Decidiram então me transferir para Campo Grande, onde havia uma dermatologista. Lá eu teria que ficar mais de um mês em observação, mas como estávamos em tempos de covid-19, eu corria mais risco estando no hospital do que em casa.
Minhas feridas na boca estavam muito feias. Tinha que usar corticoide injetável e hidratantes para aliviar os sintomas. A gengiva grudou, meus lábios ficaram presos. Você fica uma ferida ambulante, e apodrece. Sentia muita dor.
Fiquei um tempo por lá, mas voltei para casa. Os médicos me informaram que a doença se curaria sozinha, com o tempo. Durante um ano não poderia ficar exposta no sol, tinha que cuidar ao máximo da minha pele e qualquer alergia que eu apresentasse, teria que retornar ao hospital.
Com o tempo, tudo foi passando. Perdi 30% da minha visão, porque foi um local onde tive uma complicação. Também não consigo olhar para a claridade. Além disso, se saio no sol, minha pele fica mais vermelha nos lugares onde tive marcas mais profundas. Minha pele trocou todinha, o que foi muito estranho.
Resolvi falar sobre isso porque poucas pessoas conhecem essa doença e ter um diagnóstico no tempo certo é muito importante. Demorei um ano para me recuperar por completo. Naquela época, o meu sobrinho, que é radialista, sabia de um caso em um município próximo, em que a mulher já estava há um mês com sintomas muito parecidos dos meus e ninguém identificava a doença. O estado dela já era mais crítico e ela acabou morrendo. Queríamos expor essa situação para as pessoas investigar mais quando acontecer algo assim ao invés de já ir tratando como alergia."
Síndrome de Stevens-Johnson
A síndrome de Stevens-Johnson é considerada uma reação grave e rara, predominantemente desencadeada por medicamentos, que se caracteriza por uma descamação da pele. Essa condição pode comprometer até 10% da superfície do corpo. Quando esse valor ultrapassa os 30%, a doença é chamada de necrólise epidérmica tóxica.
Segundo a dermatologista Paula Figueiredo de Marsillac, membro titular da Sociedade Brasileira de Dermatologia, dados brasileiros em relação à doença são escassos, mas estima-se que ela ocorra de 1 a 6 em cada um milhão de pessoas durante o ano.
Os medicamentos são os principais desencadeadores da síndrome tanto em adultos quanto em crianças. Os mais envolvidos são os anti-inflamatórios não esteroidais, antibióticos e anticonvulsivantes, no entanto, em 1/3 dos casos o agente causador pode não ser identificado. Dermatologista Paula Figueiredo de Marsillac.

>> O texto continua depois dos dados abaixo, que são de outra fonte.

(** One turn of the scheduler's loop. *)
Definition auto_refresh_cycle : M unit :=
  do t <- now;
  logging INFO (MsgSleeping (seconds_until_next_hour t)) ;;
  time_sleep (seconds_until_next_hour t) ;;
  logging INFO MsgTopOfHour ;;
  refresh_image.

(** Automatically refresh the display on the hour, for [cycles] turns of
    its [while True]. *)
Fixpoint auto_refresh (cycles : nat) : M unit :=
  match cycles with
  | O => ret tt
  | S n => auto_refresh_cycle ;; auto_refresh n
  end.

End Script.

(** * The vocabulary of the statements *)

(** ** Reading a trace *)

(** The paths written by [image.save]. *)
Definition saved (d : list event) : list string :=
  flat_map (fun e => match e with FileSaved p => [p] | _ => [] end) d.

(** The arguments of the calls of [update_display]. *)
Definition renders (d : list event) : list (option string) :=
  flat_map (fun e => match e with Enter (Call_update_display p) => [p] | _ => [] end) d.

(** The calls of [refresh_image]. *)
Definition refreshes (d : list event) : list unit :=
  flat_map (fun e => match e with Enter Call_refresh_image => [tt] | _ => [] end) d.

(** The calls that reached the panel. *)
Definition panel_calls (d : list event) : list panel_call :=
  flat_map (fun e => match e with Panel c => [c] | _ => [] end) d.

(** The warnings logged. *)
Definition warnings (d : list event) : list message :=
  flat_map (fun e => match e with Log WARNING m => [m] | _ => [] end) d.
(** struct buf (buf.h); its sleep lock is named by its index, and so are the buffers it points to *)
Record buf := mkBuf {
  b_flags : Z;  (* B_VALID, B_DIRTY *)
  b_dev : Z;
  b_blockno : Z;
  b_refcnt : Z;
  b_prev : nat;  (* LRU cache list *)
  b_next : nat;
  b_qnext : option nat;  (* disk queue *)
  b_data : list Z;  (* BSIZE bytes *)
}.
(** struct inode (file.h); its sleep lock is named by its slot *)
Record inode := mkInode {
  i_dev : Z;  (* Device number *)
  i_inum : Z;  (* Inode number *)
  i_ref : Z;  (* Reference count *)
  i_flags : Z;  (* I_VALID *)
  i_type : Z;  (* copy of disk inode *)
  i_major : Z;
  i_minor : Z;
  i_nlink : Z;
  i_size : Z;
  i_addrs : list Z;  (* NDIRECT + 1 block numbers *)
}.
(** struct log with its struct logheader (log.c) *)
Record log := mkLog {
  lg_start : Z;
  lg_size : Z;
  lg_outstanding : Z;  (* how many FS sys calls are executing *)
  lg_committing : Z;  (* in commit(), please wait *)
  lg_dev : Z;
  lg_n : Z;  (* lh.n *)
  lg_block : list Z;  (* lh.block *)
}.
(** struct superblock (fs.h) *)
Record superblock := mkSb {
  sb_size : Z;  (* Size of file system image (blocks) *)
  sb_nblocks : Z;  (* Number of data blocks *)
  sb_ninodes : Z;  (* Number of inodes *)
  sb_nlog : Z;  (* Number of log blocks *)
  sb_logstart : Z;  (* Block number of first log block *)
  sb_inodestart : Z;  (* Block number of first inode block *)
  sb_bmapstart : Z;  (* Block number of first free map block *)
}.
(** The state of the file system: bio.c, log.c, fs.c, ide.c and memide.c *)
Record fsst := mkFs {
  fs_bufs : list buf;  (* bcache.buf, and bcache.head as the last entry *)
  fs_log : log;  (* log *)
  fs_sb : superblock;  (* sb *)
  fs_inodes : list inode;  (* icache.inode *)
  fs_idequeue : option nat;  (* idequeue (ide.c) *)
  fs_havedisk1 : Z;  (* havedisk1 (ide.c) *)
  fs_disk : gmap Z (list Z);  (* what the blocks of the disk hold *)
  fs_disksize : Z;  (* disksize (memide.c) *)
  fs_writes : list (Z * list Z);  (* blocks written to the disk, latest first *)
}.

(** The state kernel code runs in *)
Record kst (W : Type) := mkKst {
  k_cpuid : nat;  (* index of the CPU that runs this code *)
  k_cpu : cpu;  (* its struct cpu *)
  k_locks : gmap lockid spinlock;  (* every spinlock of the kernel *)
  k_procs : list proc;  (* ptable.proc *)
  k_nextpid : Z;  (* nextpid *)
  k_cur : option nat;  (* proc: the current process *)
  k_initproc : option nat;  (* initproc *)
  k_ticks : Z;  (* ticks (uint) *)
  k_first : bool;  (* forkret's static first *)
  k_kpgdir : Z;  (* kpgdir *)
  k_files : list file;  (* ftable.file *)
  k_pipes : gmap Z pipe;  (* live struct pipe objects, by address *)
  k_slocks : gmap nat sleeplock;  (* sleep locks *)
  k_mem : W;  (* physical memory and page tables *)
  k_fs : fsst;  (* file system *)
  k_console : list (string * list Z);  (* cprintf calls, latest first *)
}.
Arguments mkKst {W}.
Arguments k_cpuid {W}.
Arguments k_cpu {W}.
Arguments k_locks {W}.
Arguments k_procs {W}.
Arguments k_nextpid {W}.
Arguments k_cur {W}.
Arguments k_initproc {W}.
Arguments k_ticks {W}.
Arguments k_first {W}.
Arguments k_kpgdir {W}.
Arguments k_files {W}.
Arguments k_pipes {W}.
Arguments k_slocks {W}.
Arguments k_mem {W}.
Arguments k_fs {W}.
Arguments k_console {W}.

(** * Field assignment *)

Definition set_c_ncli (v : Z) (r : cpu) : cpu :=
  mkCpu v (c_intena r) (c_if r) (c_esp0 r) (c_cr3 r).
Definition set_c_intena (v : bool) (r : cpu) : cpu :=
  mkCpu (c_ncli r) v (c_if r) (c_esp0 r) (c_cr3 r).
Definition set_c_if (v : bool) (r : cpu) : cpu :=
  mkCpu (c_ncli r) (c_intena r) v (c_esp0 r) (c_cr3 r).
Definition set_c_esp0 (v : Z) (r : cpu) : cpu :=
  mkCpu (c_ncli r) (c_intena r) (c_if r) v (c_cr3 r).
Definition set_c_cr3 (v : Z) (r : cpu) : cpu :=
  mkCpu (c_ncli r) (c_intena r) (c_if r) (c_esp0 r) v.
(* ===== verification/Spinlock.v ===== *)
(** spinlock.c.  The first part is the code as one CPU runs it, over the kernel
    state: [pushcli]/[popcli] nesting, [acquire], [release], [holding].  The
    second part, [Module MP], is the same code cut at its atomic memory accesses
    and run by any number of CPUs: mutual exclusion is an invariant of every
    interleaving. *)
From S2P Require Import Prelude Mem KState.

Section Spinlock.
Context {W : Type}.

Definition initlock (l : lockid) (name : string) : M (kst W) unit :=
  modify (upd_lock l (mkLock 0 name None)).

(** [lock->locked && lock->cpu == cpu] *)
Definition holdingb (l : lockid) (s : kst W) : bool :=
  negb (l_locked (lock_of s l) =? 0) && bool_decide (l_cpu (lock_of s l) = Some (k_cpuid s)).

Definition holding (l : lockid) : M (kst W) bool := gets (holdingb l).

Definition readeflags_if : M (kst W) bool := gets (λ s, c_if (k_cpu s)).
Definition upd_cpu (f : cpu → cpu) : M (kst W) unit := modify (λ s, set_k_cpu (f (k_cpu s)) s).
Definition cli : M (kst W) unit := upd_cpu (set_c_if false).
Definition sti : M (kst W) unit := upd_cpu (set_c_if true).

Definition pushcli : M (kst W) unit :=
  eflags <- readeflags_if ;;
  cli ;;;
  n <- gets (λ s, c_ncli (k_cpu s)) ;;
  when (n =? 0) (upd_cpu (set_c_intena eflags)) ;;;
  upd_cpu (λ c, set_c_ncli (c_ncli c + 1) c).

Definition popcli : M (kst W) unit :=
  eflags <- readeflags_if ;;
  (if eflags : bool then panic "popcli - interruptible" else ret tt) ;;;
  upd_cpu (λ c, set_c_ncli (c_ncli c - 1) c) ;;;
  n <- gets (λ s, c_ncli (k_cpu s)) ;;
  (if n <? 0 then panic "popcli" else ret tt) ;;;
  i <- gets (λ s, c_intena (k_cpu s)) ;;
  when ((n =? 0) && i) sti.

(** [while(xchg(&lk->locked, 1) != 0);]: on one CPU a lock that is already taken
    stays taken for as long as this code spins. *)
Definition spin_xchg (l : lockid) : M (kst W) unit := λ s,
  let lk := lock_of s l in
  if l_locked lk =? 0 then Done tt (upd_lock l (mkLock 1 (l_name lk) (l_cpu lk)) s) else Spin.

Definition acquire (l : lockid) : M (kst W) unit :=
  pushcli ;;;
  h <- holding l ;;
  (if h : bool then panic "acquire" else ret tt) ;;;
  spin_xchg l ;;;
  modify (λ s, let lk := lock_of s l in
    upd_lock l (mkLock (l_locked lk) (l_name lk) (Some (k_cpuid s))) s).

Definition release (l : lockid) : M (kst W) unit :=
  h <- holding l ;;
  (if h : bool then ret tt else panic "release") ;;;
  modify (λ s, let lk := lock_of s l in upd_lock l (mkLock (l_locked lk) (l_name lk) None) s) ;;;
  modify (λ s, let lk := lock_of s l in upd_lock l (mkLock 0 (l_name lk) (l_cpu lk)) s) ;;;
  popcli.

End Spinlock.

Arguments pushcli : simpl never.
Arguments popcli : simpl never.
Arguments acquire : simpl never.
Arguments release : simpl never.
Arguments spin_xchg : simpl never.

(** [getcallerpcs(v, pcs)]: follow at most ten saved frame pointers from [v],
    reading kernel memory; the unused entries of [pcs] are zero. *)
Definition KERNBASE : Z := 2147483648.

Fixpoint getcallerpcs_loop (m : mem) (ebp : Z) (i : nat) : list Z :=
  match i with
  | O => []
  | S i' =>
    if (ebp =? 0) || (ebp <? KERNBASE) || (ebp =? 2^32 - 1) then replicate i 0
    else load32 m (u32 (ebp + 4)) :: getcallerpcs_loop m (load32 m ebp) i'
  end.

Definition getcallerpcs (m : mem) (v : Z) : list Z := getcallerpcs_loop m (u32 (v - 8)) 10.

(** * One CPU: what the routines compute *)

Definition push_cpu (c : cpu) : cpu :=
  mkCpu (c_ncli c + 1) (if c_ncli c =? 0 then c_if c else c_intena c) false (c_esp0 c) (c_cr3 c).
Definition pop_cpu (c : cpu) : cpu :=
  mkCpu (c_ncli c - 1) (c_intena c) ((c_ncli c - 1 =? 0) && c_intena c) (c_esp0 c) (c_cr3 c).

(** Interrupts are off wherever [pushcli] is in force. *)
Definition cpu_wf (c : cpu) : Prop := 0 ≤ c_ncli c ∧ (0 < c_ncli c → c_if c = false).

(** The state after a matched push and pop: [intena] holds the flag [pushcli] saw. *)
Definition cpu_norm (c : cpu) : cpu :=
  if c_ncli c =? 0 then mkCpu 0 (c_if c) (c_if c) (c_esp0 c) (c_cr3 c) else c.

Lemma pop_push c : cpu_wf c → pop_cpu (push_cpu c) = cpu_norm c.
Proof.
  intros [Hn Hi]. destruct c as [n i f e0 c3]. unfold pop_cpu, push_cpu, cpu_norm. simpl in *.
  replace (n + 1 - 1) with n by lia. destruct (Z.eqb_spec n 0) as [->|]; simpl; [done|].
  rewrite Hi by lia. done.
Qed.

Lemma push_cpu_wf c : cpu_wf c → cpu_wf (push_cpu c).
Proof. intros [??]. split; simpl; [lia|done]. Qed.

(** Evaluate the lock table with the entry that [Hl] gives. *)
Ltac locks_with Hl := repeat first [progress cbn | rewrite Hl | rewrite lookup_insert_eq].

Section SpinlockLemmas.
Context {W : Type}.
Implicit Types s : kst W.

Lemma pushcli_eq s : pushcli s = Done tt (set_k_cpu (push_cpu (k_cpu s)) s).
Proof.
  unfold pushcli, push_cpu, bind, when. cbn.
  destruct (c_ncli (k_cpu s) =? 0); reflexivity.
Qed.

Lemma popcli_eq s :
  c_if (k_cpu s) = false → 0 < c_ncli (k_cpu s) →
  popcli s = Done tt (set_k_cpu (pop_cpu (k_cpu s)) s).
Proof.
  intros Hi Hn. unfold popcli, pop_cpu, bind, when. cbn. rewrite Hi. cbn.
  destruct (Z.ltb_spec (c_ncli (k_cpu s) - 1) 0); [lia|]. cbn.
  destruct ((c_ncli (k_cpu s) - 1 =? 0) && c_intena (k_cpu s)); cbn;
    unfold set_c_ncli; by rewrite Hi.
Qed.

(** [l] is initialised and free. *)
Definition lock_free (l : lockid) (s : kst W) : Prop :=
  ∃ name, k_locks s !! l = Some (mkLock 0 name None).
(** [l] is held by this CPU. *)
Definition lock_held (l : lockid) (s : kst W) : Prop :=
  ∃ name, k_locks s !! l = Some (mkLock 1 name (Some (k_cpuid s))).

Definition acquired (l : lockid) (s : kst W) : kst W :=
  set_k_cpu (push_cpu (k_cpu s))
    (upd_lock l (mkLock 1 (l_name (lock_of s l)) (Some (k_cpuid s))) s).
Definition released (l : lockid) (s : kst W) : kst W :=
  set_k_cpu (pop_cpu (k_cpu s)) (upd_lock l (mkLock 0 (l_name (lock_of s l)) None) s).

Lemma acquire_eq l s : lock_free l s → acquire l s = Done tt (acquired l s).
Proof.
  intros [name Hl]. unfold acquire, bind. rewrite pushcli_eq. cbn.
  unfold holdingb, spin_xchg, acquired, upd_lock, lock_of. locks_with Hl.
  by rewrite insert_insert_eq.
Qed.

Lemma acquire_held l s : lock_held l s → acquire l s = Panic "acquire".
Proof.
  intros [name Hl]. unfold acquire, bind. rewrite pushcli_eq. cbn.
  unfold holdingb, lock_of. cbn. rewrite Hl. cbn. by rewrite bool_decide_eq_true_2.
Qed.

Lemma release_eq l s :
  lock_held l s → c_if (k_cpu s) = false → 0 < c_ncli (k_cpu s) →
  release l s = Done tt (released l s).
Proof.
  intros [name Hl] Hi Hn. unfold release, bind. cbn.
  unfold holdingb, lock_of. rewrite Hl. cbn. rewrite bool_decide_eq_true_2 by done. cbn.
  rewrite popcli_eq by done. cbn. unfold released, upd_lock, lock_of. locks_with Hl.
  by rewrite insert_insert_eq.
Qed.

Lemma release_not_held l s : holdingb l s = false → release l s = Panic "release".
Proof. intros H. unfold release, bind, holding, gets. cbn. rewrite H. done. Qed.

Lemma acquired_held l s : lock_held l (acquired l s).
Proof. exists (l_name (lock_of s l)). apply lookup_insert_eq. Qed.

Lemma holdingb_held l s : lock_held l s → holdingb l s = true.
Proof.
  intros [name Hl]. unfold holdingb, lock_of. rewrite Hl. cbn. by rewrite bool_decide_eq_true_2.
Qed.

Lemma holdingb_free l s : lock_free l s → holdingb l s = false.
Proof. intros [name Hl]. unfold holdingb, lock_of. by rewrite Hl. Qed.

Lemma lock_free_ne l l' lk s :
  l ≠ l' → lock_free l s → lock_free l (upd_lock l' lk s).
Proof. intros Hne [n Hl]. exists n. cbn. by rewrite lookup_insert_ne. Qed.

(** Releasing what was acquired gives back the lock table and the CPU state. *)
Lemma released_acquired l s :
  lock_free l s → cpu_wf (k_cpu s) →
  released l (acquired l s) = set_k_cpu (cpu_norm (k_cpu s)) s.
Proof.
  intros [name Hl] Hc. unfold released, acquired, upd_lock, lock_of. cbn.
  rewrite pop_push, lookup_insert_eq, insert_insert_eq, Hl by done.
  destruct s as [? ? locks]. kunf. f_equal. by apply insert_id.
Qed.

End SpinlockLemmas.

(** * Many CPUs

    [acquire] and [release] cut at their accesses to the shared lock words.  A
    CPU is running other code ([Run]), spinning in [acquire] ([AcqSpin]), past a
    successful [xchg] but not yet recorded as the owner ([AcqGot]), or in
    [release] before clearing [lk->cpu] ([RelCpu]) or before the final store
    ([RelStore]).  [held c l] says that CPU [c] has returned from [acquire l] and
    not yet called [release l]: it is the critical section. *)
Module MP.

Inductive pc := Run | AcqSpin (l : lockid) | AcqGot (l : lockid) | RelCpu (l : lockid) | RelStore (l : lockid).

Record state := mkState {
  locked : lockid → Z;
  owner : lockid → option nat;
  pcs : nat → pc;
  held : nat → lockid → bool;
}.

Definition init : state := mkState (λ _, 0) (λ _, None) (λ _, Run) (λ _ _, false).

Definition holding (st : state) (c : nat) (l : lockid) : bool :=
  negb (locked st l =? 0) && bool_decide (owner st l = Some c).

Definition fset {A B} `{EqDecision A} (a : A) (v : B) (f : A → B) : A → B :=
  λ x, if decide (x = a) then v else f x.

Definition set_pc (c : nat) (p : pc) (st : state) : state :=
  mkState (locked st) (owner st) (fset c p (pcs st)) (held st).
Definition set_locked (l : lockid) (v : Z) (st : state) : state :=
  mkState (fset l v (locked st)) (owner st) (pcs st) (held st).
Definition set_owner (l : lockid) (o : option nat) (st : state) : state :=
  mkState (locked st) (fset l o (owner st)) (pcs st) (held st).
Definition set_held (c : nat) (l : lockid) (b : bool) (st : state) : state :=
  mkState (locked st) (owner st) (pcs st) (fset c (fset l b (held st c)) (held st)).

Inductive step : state → state → Prop :=
| step_acquire st c l :        (* pushcli(); if(holding(lk)) panic *)
    pcs st c = Run → holding st c l = false → step st (set_pc c (AcqSpin l) st)
| step_xchg_busy st c l :      (* xchg returns non-zero: spin *)
    pcs st c = AcqSpin l → locked st l ≠ 0 → step st (set_locked l 1 st)
| step_xchg_free st c l :      (* xchg returns zero *)
    pcs st c = AcqSpin l → locked st l = 0 → step st (set_pc c (AcqGot l) (set_locked l 1 st))
| step_record st c l :         (* lk->cpu = cpu; return *)
    pcs st c = AcqGot l →
    step st (set_held c l true (set_pc c Run (set_owner l (Some c) st)))
| step_release st c l :        (* if(!holding(lk)) panic *)
    pcs st c = Run → holding st c l = true → step st (set_held c l false (set_pc c (RelCpu l) st))
| step_clear st c l :          (* lk->cpu = 0 *)
    pcs st c = RelCpu l → step st (set_pc c (RelStore l) (set_owner l None st))
| step_store st c l :          (* movl $0, lk->locked *)
    pcs st c = RelStore l → step st (set_pc c Run (set_locked l 0 st)).

Definition reachable (st : state) : Prop := rtc step init st.

(** CPU [c] is between a successful [xchg] on [l] and the store that frees [l]. *)
Definition owns (st : state) (c : nat) (l : lockid) : Prop :=
  pcs st c = AcqGot l ∨ held st c l = true ∨ pcs st c = RelCpu l ∨ pcs st c = RelStore l.

(** [g] names the owner of each lock, if any. *)
Record inv (g : lockid → option nat) (st : state) : Prop := {
  inv_owns c l : owns st c l → g l = Some c;
  inv_locked c l : g l = Some c → locked st l ≠ 0;
  inv_owner c l : owner st l = Some c → held st c l = true ∨ pcs st c = RelCpu l;
  inv_held c l : held st c l = true → owner st l = Some c;
  inv_rel c l : pcs st c = RelCpu l → owner st l = Some c;
  inv_pc c l : held st c l = true →
    pcs st c ≠ AcqGot l ∧ pcs st c ≠ RelCpu l ∧ pcs st c ≠ RelStore l;
}.

Lemma fset_eq {A B} `{EqDecision A} (a : A) (v : B) f : fset a v f a = v.
Proof. unfold fset. by rewrite decide_True. Qed.
Lemma fset_ne {A B} `{EqDecision A} (a x : A) (v : B) f : x ≠ a → fset a v f x = f x.
Proof. intros. unfold fset. by rewrite decide_False. Qed.

Lemma inv_init : inv (λ _, None) init.
Proof. split; unfold owns; simpl; naive_solver. Qed.

(** Case analysis on which CPU and which lock a function update concerns. *)
Ltac split_fset :=
  repeat match goal with
  | H : context [fset ?a _ _ ?x] |- _ => unfold fset in H
  | |- context [fset ?a _ _ ?x] => unfold fset
  | H : context [decide (?x = ?y)] |- _ => destruct (decide (x = y)); subst
  | |- context [decide (?x = ?y)] => destruct (decide (x = y)); subst
  end.

Lemma holding_spec st c l : holding st c l = true ↔ locked st l ≠ 0 ∧ owner st l = Some c.
Proof. unfold holding. rewrite andb_true_iff, negb_true_iff, Z.eqb_neq, bool_decide_eq_true. done. Qed.

(** Forward reasoning from the program counters and the [held] flags. *)
Ltac know P := let T := type of P in match goal with H : T |- _ => fail 1 | _ => pose proof P end.
Ltac saturate I1 I2 I3 I4 I5 I6 :=
  repeat match goal with
  | H : pcs _ ?c = AcqGot ?l |- _ => know (I1 c l (or_introl H))
  | H : held _ ?c ?l = true |- _ =>
    first [know (I1 c l (or_intror (or_introl H))) | know (I4 c l H) | know (I6 c l H)]
  | H : pcs _ ?c = RelCpu ?l |- _ =>
    first [know (I1 c l (or_intror (or_intror (or_introl H)))) | know (I5 c l H)]
  | H : pcs _ ?c = RelStore ?l |- _ => know (I1 c l (or_intror (or_intror (or_intror H))))
  | H : owner _ ?l = Some ?c |- _ => know (I3 c l H)
  | H : _ = Some ?c |- _ => know (I2 c _ H)
  end.

Lemma step_inv g st st' : step st st' → inv g st → ∃ g', inv g' st'.
Proof.
  intros Hs [I1 I2 I3 I4 I5 I6]. unfold owns in *.
  destruct Hs as [st c l Hp Hh|st c l Hp Hl|st c l Hp Hl|st c l Hp|st c l Hp Hh|st c l Hp|st c l Hp];
    [exists g|exists g|exists (fset l (Some c) g)|exists g|exists g|exists g|exists (fset l None g)];
    try apply holding_spec in Hh as [Hh1 Hh2];
    split; unfold owns; simpl; intros; split_fset; destruct_or?; try congruence;
    try solve [eauto | intuition congruence].
  all: saturate I1 I2 I3 I4 I5 I6; destruct_or?; try congruence.
  all: saturate I1 I2 I3 I4 I5 I6; clear I1 I2 I3 I4 I5 I6; intuition congruence.
Qed.

Lemma reachable_inv st : reachable st → ∃ g, inv g st.
Proof.
  apply (rtc_inv step (λ st, ∃ g, inv g st)); [by eexists; apply inv_init|].
  intros st1 st2 [g Hg] Hs. by eapply step_inv.
Qed.

(** C9: Mutual exclusion: in no interleaving of any number of CPUs are two of them
    inside the critical section of one lock; and [holding] is exact, so a CPU in
    its critical section never panics in [release], and one outside it never
    passes the check. *)
Theorem mutual_exclusion st :
  reachable st →
  (∀ c c' l, held st c l = true → held st c' l = true → c = c') ∧
  (∀ c l, pcs st c = Run → holding st c l = held st c l).
Proof.
  intros [g [I1 I2 I3 I4 I5 I6]]%reachable_inv. split.
  - intros c c' l H H'. apply I4 in H, H'. congruence.
  - intros c l Hr. apply eq_bool_prop_intro. rewrite !Is_true_true, holding_spec. split.
    + intros [_ Ho]. apply I3 in Ho as [?|?]; [done|congruence].
    + intros Hh. split; [|by apply I4]. apply (I2 c), I1. unfold owns. auto.
Qed.

(** CPU 1 has returned from [acquire L_ptable] while CPU 0 spins on it. *)
Definition contended : state :=
  set_pc 0%nat (AcqSpin L_ptable)
    (set_held 1%nat L_ptable true (set_pc 1%nat Run (set_owner L_ptable (Some 1%nat)
      (set_pc 1%nat (AcqGot L_ptable) (set_locked L_ptable 1
        (set_pc 1%nat (AcqSpin L_ptable) init)))))).

Lemma mutual_exclusion_witness :
  held contended 1%nat L_ptable = true ∧
  (∀ c, held contended c L_ptable = true → c = 1%nat).
Proof.
  split; [reflexivity|]. intros c Hc.
  refine (proj1 (mutual_exclusion contended _) c 1%nat L_ptable Hc eq_refl).
  eapply rtc_l; [apply (step_acquire _ 1%nat L_ptable); reflexivity|].
  eapply rtc_l; [apply (step_xchg_free _ 1%nat L_ptable); reflexivity|].
  eapply rtc_l; [apply (step_record _ 1%nat L_ptable); reflexivity|].
  eapply rtc_l; [apply (step_acquire _ 0%nat L_ptable); reflexivity|].
  apply rtc_refl.
Defined.

End MP.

Após o primeiro uso da medicação, o surgimento das lesões podem ocorrer em uma média de quatro dias a quatro semanas. O que dificulta muitos casos é a identificação e a suspensão do medicamento. O diagnóstico é clínico, baseado nas manifestações no corpo e no histórico do paciente. A recuperação pode demorar vários dias e até 30% dos casos são fatais.
A identificação do medicamento causador é essencial já que a retirada precoce do agente agressor pode melhorar o prognóstico. O tratamento é de suporte com equipe multidisciplinar, necessitando muitas vezes da transferência do paciente para uma unidade de terapia intensiva. Dermatologista Paula Figueiredo de Marsillac.